Australia is notoriously infertile, with nutrients often in short supply. Most animals obtain their nutrients from plants, but the plants containing the most nutrients today are often weeds. Weeds are often the plants that dominate the most fertile situations, such as riparian corridors, and when fertilizers are applied to native grasslands they often take over. So for animals today in need of nutrients, weeds can represent a good food source. Many native animals now rely on them for food and other needs.

Native animals will readily form new mutualisms with exotic plants, serving as pollinators when they feed on nectar and as seed dispersal agents when they eat drupes and berries. In early studies of mutualisms as examples of co-evolution, the assumption was often made that mutualisms were narrow and specific. Bird-pollinated flowers were said to be those that were usually red and tubular, and bats, which are colour blind, were said to prefer white fruits (because they show up in the dark). Research to test such claims has seldom vindicated them. While it is true that most of the north American flowers visited by hummingbirds are red and tubular (and recently evolved from insect flowers), most of the 'bird flowers' in Australia are white or some other pale colour, are not tubular, and are visited by other animals (insects and often mammals) as well as birds. Exclusion experiments conducted on banksias, Syzygium species and on Eucalyptus globulus have found that when any one group of pollinators is excluded (birds, nocturnal visitors, etc.) pollination is still effected by other types of visitor. Studies on flying foxes (which are relatively recent colonizers of Australia) indicate that nearly all the fruits they eat are eaten by birds as well. Mutual relationships between plants and animals generally involve many participants, implying that newcomers to an ecosystem (flying foxes, mistletoe birds, and exotic honeybees, bumblebees, weeds) can and do readily enter into mutual relationships.

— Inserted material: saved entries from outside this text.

(* ===== verification/Kalloc.v ===== *)
(** * kernel/kalloc.c: the physical page allocator

    Free pages form a list threaded through their own first words, with its
    head in [kmem.freelist]. *)
From S2P Require Import Prelude Memory State.

(** [PGSIZE] as a count of bytes. *)
Definition PGSZ : nat := Z.to_nat PGSIZE.
Lemma PGSZ_Z : Z.of_nat PGSZ = PGSIZE.
Proof. reflexivity. Qed.
#[global] Opaque PGSZ.

Section Kalloc.
Context `{KI : KernelImage}.

Definition kfree (pa : Z) : KM unit :=
  if negb (pa mod PGSIZE =? 0) || (pa <? kend) || (PHYSTOP <=? pa) then panic "kfree"
  else
    (* Fill with junk to catch dangling refs. *)
    modify (set_mem (fun m => memset m pa 1 PGSZ));;;
    acquire L_kmem;;;
    let* h := gets k_freelist in
    modify (set_mem (fun m => st64 m pa h));;;
    modify (set_freelist (fun _ => pa));;;
    release L_kmem.

Definition kalloc : KM Z :=
  acquire L_kmem;;;
  let* r := gets k_freelist in
  when (negb (r =? 0))
    (let* nxt := gets (fun s => ld64 (k_mem s) r) in
     modify (set_freelist (fun _ => nxt)));;;
  release L_kmem;;;
  when (negb (r =? 0)) (modify (set_mem (fun m => memset m r 5 PGSZ)));;;
  ret r.

Definition freerange (pa_start pa_end : Z) : KM unit :=
  loop (fun p =>
          if p + PGSIZE <=? pa_end
          then kfree p;;; ret (inl (p + PGSIZE))
          else ret (inr tt))
       (PGROUNDUP pa_start).

Definition kinit : KM unit := freerange kend PHYSTOP.

(** ** The free list *)

(** The allocator manages page-aligned addresses between the kernel image and
    the end of RAM. *)
Definition page_ok (p : Z) : Prop := p mod PGSIZE = 0 /\ kend <= p < PHYSTOP.

Fixpoint chain (m : mem) (h : Z) (l : list Z) : Prop :=
  match l with
  | [] => h = 0
  | p :: l' => h = p /\ chain m (ld64 m p) l'
  end.

(** Memory [m] with head [h] holds the free list [l]. *)
Definition fl_inv (m : mem) (h : Z) (l : list Z) : Prop :=
  chain m h l /\ NoDup l /\ Forall page_ok l.
Definition kmem_inv (s : kstate) (l : list Z) : Prop := fl_inv (k_mem s) (k_freelist s) l.

Lemma chain_ext m m' h l :
  (forall p, p ∈ l -> ld64 m' p = ld64 m p) -> chain m h l -> chain m' h l.
Proof.
  revert h. induction l as [|p l IH]; intros h He; [done|]. simpl.
  intros [-> Hc]. split; [done|]. rewrite He by set_solver. apply IH; [set_solver|done].
Qed.

(** The state [s] with another memory and another head of the free list. *)
Definition upd (s : kstate) (m : mem) (h : Z) : kstate :=
  set_mem (fun _ => m) (set_freelist (fun _ => h) s).

Lemma upd_id s : upd s (k_mem s) (k_freelist s) = s.
Proof. by destruct s. Qed.

Lemma set_mem_upd s m h f : set_mem f (upd s m h) = upd s (f m) h.
Proof. reflexivity. Qed.

Lemma upd_upd s m h m' h' : upd (upd s m h) m' h' = upd s m' h'.
Proof. reflexivity. Qed.

(** Runs that only change memory and the free list. *)
Lemma wp_elim_upd {A} (f : KM A) s (P : A -> mem -> Z -> Prop) :
  wp f (fun r s' => exists m h, s' = upd s m h /\ P r m h) s ->
  exists r m h, f s = Ret r (upd s m h) /\ P r m h.
Proof. intros H. apply wp_elim in H as (r & s' & E & m & h & -> & HP). eauto. Qed.

(** The updates of one kalloc and of one kfree, in normal form. *)
Lemma kalloc_state s f h c :
  set_mem f (set_held (fun _ => k_held s) (set_freelist (fun _ => h) (set_held c s))) =
  upd s (f (k_mem s)) h.
Proof. reflexivity. Qed.

Lemma kfree_state s f g h c :
  set_held (fun _ => k_held (set_mem g s))
    (set_freelist (fun _ => h) (set_mem f (set_held c (set_mem g s)))) =
  upd s (f (g (k_mem s))) h.
Proof. reflexivity. Qed.

Context `{KOK : !KernelImageOk}.

Lemma page_ok_pos p : page_ok p -> 0 < p < PHYSTOP.
Proof. intros [_ ?]. pose proof kend_range. unfold KERNBASE in *. lia. Qed.

(** Distinct page addresses are a page apart. *)
Lemma pages_apart p q :
  p mod PGSIZE = 0 -> q mod PGSIZE = 0 -> p <> q -> p + PGSIZE <= q \/ q + PGSIZE <= p.
Proof. unfold PGSIZE. intros. zmod. Qed.

Lemma wp_kalloc l s (Q : Z -> kstate -> Prop) :
  kmem_inv s l -> L_kmem ∉ k_held s ->
  (l = [] -> Q 0 s) ->
  (forall p l', l = p :: l' -> page_ok p -> p ∉ l' ->
     let m' := memset (k_mem s) p 5 PGSZ in
     let h' := ld64 (k_mem s) p in
     fl_inv m' h' l' -> Q p (upd s m' h')) ->
  wp kalloc Q s.
Proof.
  intros (Hc & Hnd & Hok) Hh Hnil Hcons. unfold kalloc. wp_step.
  apply wp_acquire; [done|]. wp_steps. simpl k_freelist.
  destruct l as [|p l'].
  - simpl in Hc. rewrite Hc. simpl. wp_steps. eapply wp_release_last; [reflexivity | done |].
    wp_steps. replace (set_held _ _) with s by (destruct s; reflexivity). auto.
  - destruct Hc as [Hp Hc]. apply NoDup_cons in Hnd as [Hni Hnd].
    apply Forall_cons in Hok as [Hpo Hok]. pose proof (page_ok_pos p Hpo).
    rewrite Hp, (proj2 (Z.eqb_neq p 0)) by lia. simpl. wp_steps.
    eapply wp_release_last; [reflexivity | done |]. wp_steps.
    rewrite kalloc_state. cbv beta.
    apply (Hcons p l'); try done.
    split; [|done]. simpl. eapply chain_ext; [|exact Hc].
    intros q Hq. apply ld64_memset_out. rewrite PGSZ_Z.
    destruct (proj1 (Forall_forall _ _) Hok q Hq) as [Hq0 _].
    destruct (pages_apart p q) as [?|?]; [apply Hpo | done | by intros -> | | ];
      unfold PGSIZE in *; lia.
Qed.

Lemma wp_kfree l pa s (Q : unit -> kstate -> Prop) :
  kmem_inv s l -> page_ok pa -> pa ∉ l -> L_kmem ∉ k_held s ->
  (let m' := st64 (memset (k_mem s) pa 1 PGSZ) pa (k_freelist s) in
   fl_inv m' pa (pa :: l) -> Q tt (upd s m' pa)) ->
  wp (kfree pa) Q s.
Proof.
  intros (Hc & Hnd & Hok) [Hal Hr] Hni Hh HQ. unfold kfree.
  rewrite Hal, Z.eqb_refl, (proj2 (Z.ltb_ge pa kend)), (proj2 (Z.leb_gt PHYSTOP pa)) by lia.
  simpl. wp_steps. apply wp_acquire; [done|]. wp_steps. eapply wp_release_last; [reflexivity | done |].
  rewrite kfree_state. cbv beta.
  apply HQ. split; [|split; [by constructor | by constructor]].
  simpl. split; [done|].
  assert (Hfl : 0 <= k_freelist s < 2 ^ 64).
  { destruct l as [|p l']; simpl in Hc; [lia|]. destruct Hc as [-> _].
    apply Forall_cons in Hok as [Hp _]. apply page_ok_pos in Hp. unfold PHYSTOP, KERNBASE in *. lia. }
  rewrite ld64_st64_eq by done. eapply chain_ext; [|exact Hc].
  intros q Hq.
  destruct (proj1 (Forall_forall _ _) Hok q Hq) as [Hq0 _].
  destruct (pages_apart pa q) as [?|?]; [done | done | by intros -> | | ];
    rewrite ld64_st64_ne, ld64_memset_out by (rewrite ?PGSZ_Z; unfold PGSIZE in *; lia); done.
Qed.

(** The pages of [n] page sizes from [p], last one first: what [n] calls of
    kfree from [p] upwards leave in front of the list. *)
Fixpoint pages_from (p : Z) (n : nat) : list Z :=
  match n with O => [] | S n' => pages_from (p + PGSIZE) n' ++ [p] end.

Lemma elem_of_pages_from p n q :
  q ∈ pages_from p n <-> exists i, 0 <= i < Z.of_nat n /\ q = p + i * PGSIZE.
Proof.
  revert p. induction n as [|n IH]; intros p; cbn [pages_from].
  - rewrite elem_of_nil. split; [done|]. intros (i & ? & _). lia.
  - rewrite elem_of_app, IH, list_elem_of_singleton. split.
    + intros [(i & Hi & ->) | ->]; [exists (i + 1) | exists 0]; lia.
    + intros (i & Hi & ->). destruct (Z.eq_dec i 0) as [->|]; [right; lia|].
      left. exists (i - 1). lia.
Qed.

Lemma wp_freerange l s p e (Q : unit -> kstate -> Prop) :
  let n := Z.to_nat ((e - p) / PGSIZE) in
  kmem_inv s l -> L_kmem ∉ k_held s -> p mod PGSIZE = 0 -> kend <= p -> e <= PHYSTOP ->
  (forall q, q ∈ l -> q < p) ->
  (forall s', kmem_inv s' (pages_from p n ++ l) -> k_held s' = k_held s -> Q tt s') ->
  wp (loop (fun p => if p + PGSIZE <=? e then kfree p;;; ret (inl (p + PGSIZE))
                     else ret (inr tt)) p) Q s.
Proof.
  intros n Hinv Hh Hp Hk He Hl HQ.
  set (I := fun p' s' => exists l', kmem_inv s' l' /\ k_held s' = k_held s /\
    p' mod PGSIZE = 0 /\ kend <= p' /\ (forall q, q ∈ l' -> q < p') /\
    pages_from p n ++ l = pages_from p' (Z.to_nat ((e - p') / PGSIZE)) ++ l').
  eapply (wp_loop _ I (fun p' _ => Z.max 0 (e - p'))).
  2: { exists l. split_and!; auto. }
  2: { pose proof kend_range. unfold PHYSTOP, KERNBASE in *. lia. }
  intros p' s' (l' & Hi & Hs & Hal & Hke & Hlt & Heq).
  destruct (Z.leb_spec (p' + PGSIZE) e).
  - wp_step. eapply (wp_kfree l'); [done | split; [done|]; unfold PGSIZE in *; lia | | by rewrite Hs |].
    { intros Hin. apply Hlt in Hin. lia. }
    intros m'' Hi'. wp_steps. split; [|unfold PGSIZE in *; lia].
    exists (p' :: l'). split_and!; [done | done | unfold PGSIZE in *; zmod | unfold PGSIZE in *; lia | |].
    { intros q. rewrite elem_of_cons. intros [->|Hq]; [unfold PGSIZE; lia|].
      apply Hlt in Hq. unfold PGSIZE. lia. }
    rewrite Heq.
    replace (Z.to_nat ((e - p') / PGSIZE)) with (S (Z.to_nat ((e - (p' + PGSIZE)) / PGSIZE)))
      by (unfold PGSIZE in *; zmod).
    cbn [pages_from]. by rewrite <- app_assoc.
  - wp_steps. apply HQ; [|done].
    replace (Z.to_nat ((e - p') / PGSIZE)) with O in Heq by (unfold PGSIZE in *; zmod).
    by rewrite Heq.
Qed.

(** ** Properties *)

(** Kfree accepts exactly the page-aligned addresses between the end of the
    kernel image and the end of RAM; for any other argument it panics before
    touching memory or the list. *)
Theorem kfree_panics pa s :
  ~ page_ok pa -> kfree pa s = Panic "kfree".
Proof.
  intros Hn. unfold kfree, page_ok in *.
  destruct (Z.eqb_spec (pa mod PGSIZE) 0), (Z.ltb_spec pa kend), (Z.leb_spec PHYSTOP pa);
    try done. exfalso. apply Hn. lia.
Qed.

(** On an allocator whose free list is [l], kalloc returns 0 and changes
    nothing when [l] is empty; otherwise it returns a page of the managed range
    that leaves the list (so no later kalloc can return it again), fills exactly
    that page with 5s, keeps every byte of the other pages, releases its lock
    and keeps the list well formed. *)
Theorem kalloc_correct l s :
  kmem_inv s l -> L_kmem ∉ k_held s ->
  exists r s', kalloc s = Ret r s' /\ k_held s' = k_held s /\
  match l with
  | [] => r = 0 /\ s' = s
  | p :: l' =>
      r = p /\ page_ok p /\ (p ∉ l') /\ kmem_inv s' l' /\
      (forall a, p <= a < p + PGSIZE -> ldb (k_mem s') a = 5) /\
      (forall a, ~ (p <= a < p + PGSIZE) -> ldb (k_mem s') a = ldb (k_mem s) a)
  end.
Proof.
  intros Hi Hh. apply (wp_elim kalloc (fun r s' => k_held s' = k_held s /\ _)).
  apply (wp_kalloc l); [done | done | by intros -> |].
  intros p l' -> Hok Hni m' h' Hi'. split; [done|]. split_and!; try done;
    intros a Ha; unfold m'; simpl; rewrite ldb_memset, PGSZ_Z; ranges.
Qed.

(** A page given back with kfree is the one the next kalloc returns, the
    list is then as before, and both calls only write inside the page. *)
Theorem kfree_kalloc_roundtrip l pa s :
  kmem_inv s l -> page_ok pa -> pa ∉ l -> L_kmem ∉ k_held s ->
  exists s', bind (kfree pa) (fun _ => kalloc) s = Ret pa s' /\ kmem_inv s' l /\
    k_freelist s' = k_freelist s /\
    forall a, ~ (pa <= a < pa + PGSIZE) -> ldb (k_mem s') a = ldb (k_mem s) a.
Proof.
  intros Hi Hok Hni Hh.
  destruct (wp_elim (bind (kfree pa) (fun _ => kalloc))
    (fun r s' => r = pa /\ kmem_inv s' l /\ k_freelist s' = k_freelist s /\
       forall a, ~ (pa <= a < pa + PGSIZE) -> ldb (k_mem s') a = ldb (k_mem s) a) s)
    as (r & s' & E & -> & H); [|eauto].
  wp_step. apply (wp_kfree l); [done..|]. intros m1 Hi1.
  apply (wp_kalloc (pa :: l)); [done | done | done |].
  intros p l' [= <- <-] _ _ m2 h2 Hi2. split_and!; [done | done | |].
  - unfold h2, m1. simpl. rewrite ld64_st64_eq; [done|]. destruct Hi as (Hc & _ & Hf).
    destruct l as [|q l]; simpl in Hc; [lia|]. destruct Hc as [-> _].
    apply Forall_cons in Hf as [Hq _]. apply page_ok_pos in Hq.
    unfold PHYSTOP, KERNBASE in Hq. lia.
  - intros a Ha. unfold m2, m1. simpl. rewrite ldb_memset, PGSZ_Z.
    rewrite ldb_st64 by (unfold PGSIZE in *; lia). rewrite ldb_memset, PGSZ_Z. ranges.
Qed.

(** Kinit puts every page between the end of the kernel image (rounded up to
    a page) and PHYSTOP on the free list exactly once, whatever memory held. *)
Theorem kinit_correct s :
  k_freelist s = 0 -> L_kmem ∉ k_held s ->
  exists s' l, kinit s = Ret tt s' /\ kmem_inv s' l /\
    forall q, q ∈ l <-> page_ok q.
Proof.
  intros Hf Hh. pose proof kend_range as Hk. unfold PHYSTOP, KERNBASE in Hk.
  assert (Hup : PGROUNDUP kend = (kend + PGSIZE - 1) - (kend + PGSIZE - 1) mod PGSIZE)
    by (apply PGROUNDUP_eq; unfold PGSIZE; lia).
  set (p0 := PGROUNDUP kend) in *. set (n := Z.to_nat ((PHYSTOP - p0) / PGSIZE)).
  destruct (wp_elim kinit (fun _ s' => kmem_inv s' (pages_from p0 n)) s) as ([] & s' & E & Hi).
  { apply (wp_freerange []); try (unfold PGSIZE in *; zmod).
    - split; [done|]. split; constructor.
    - done.
    - intros q Hq. by apply elem_of_nil in Hq.
    - intros s'. by rewrite app_nil_r. }
  exists s', (pages_from p0 n). split; [done|]. split; [done|].
  intros q. rewrite elem_of_pages_from. unfold page_ok, n. split.
  - intros (i & Hi' & ->). unfold PHYSTOP, KERNBASE, PGSIZE in *. zmod.
  - intros [Hq Hr]. exists ((q - p0) / PGSIZE). unfold PHYSTOP, KERNBASE, PGSIZE in *. zmod.
Qed.

End Kalloc.

(** ** Witnesses: an allocator with two free pages *)
#[local] Existing Instance demo_image.
#[local] Existing Instance demo_image_ok.

Definition k_two : kstate :=
  set_freelist (fun _ => 0x80030000)
    (set_mem (fun _ => st64 ∅ 0x80030000 0x80040000) k0).

Lemma k_two_inv : kmem_inv k_two [0x80030000; 0x80040000].
Proof.
  split; [vm_compute; auto|]. split.
  - apply (bool_decide_unpack _). vm_compute. done.
  - repeat constructor; vm_compute; intuition discriminate.
Qed.

Lemma kfree_panics_witness : kfree 0x80021000 k0 = Panic "kfree".
Proof. apply kfree_panics. intros [_ H]. revert H. vm_compute. intuition discriminate. Defined.

Lemma kalloc_correct_witness :
  exists r s', kalloc k_two = Ret r s' /\ r = 0x80030000 /\ ldb (k_mem s') 0x80030fff = 5.
Proof.
  destruct (kalloc_correct [0x80030000; 0x80040000] k_two k_two_inv) as (r & s' & E & _ & H);
    [apply not_elem_of_nil|].
  exists r, s'. destruct H as (-> & _ & _ & _ & H5 & _). split_and!; [done | done |].
  apply H5. unfold PGSIZE. lia.
Defined.

Lemma kfree_kalloc_roundtrip_witness :
  exists s', bind (kfree 0x80050000) (fun _ => kalloc) k_two = Ret 0x80050000 s'.
Proof.
  destruct (kfree_kalloc_roundtrip [0x80030000; 0x80040000] 0x80050000 k_two) as (s' & E & _).
  - apply k_two_inv.
  - vm_compute; intuition discriminate.
  - apply (bool_decide_unpack _). vm_compute. done.
  - apply not_elem_of_nil.
  - by exists s'.
Defined.

Lemma kinit_correct_witness : exists s' l, kinit k0 = Ret tt s' /\ kmem_inv s' l /\ 0x80022000 ∈ l.
Proof.
  destruct (kinit_correct k0) as (s' & l & E & Hi & Hl); [done | apply not_elem_of_nil |].
  exists s', l. split; [done|]. split; [done|]. apply Hl. vm_compute; intuition discriminate.
Defined.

Two important conclusions can be drawn from this. In this changing world native animals that feed on nectar and fruits have the potential to become locally reliant upon weeds, since weeds are often nutritious and they are prolific in degraded environments. The other conclusion is that native animals have a great potential to worsen our weed problems by pollinating weeds and spreading their seeds. The challenge for land managers is immense. We want to keep our native species and remove the weeds, yet the two are becoming interdependent. Sometimes it will be best to remove the weeds and let native animals suffer, and sometimes it will best to keep some weeds to conserve native species. Management for conservation will become more and more difficult, as difficult choices keep arising. Conservation managers are already choosing to conserve weeds where these provide shelter or food for rare mammals and birds. For example, biocontrol scientists in Western Australia took into account the importance of the weeds Emex australis and Romulea rosea as food for rare parrots, and the importance of Ulex europaeus and Rumex fruticosus as cover for threatened bandicoots has been recognized in south-eastern Australia.


Plant Protection Quarterly (2006) 21 (4) 138.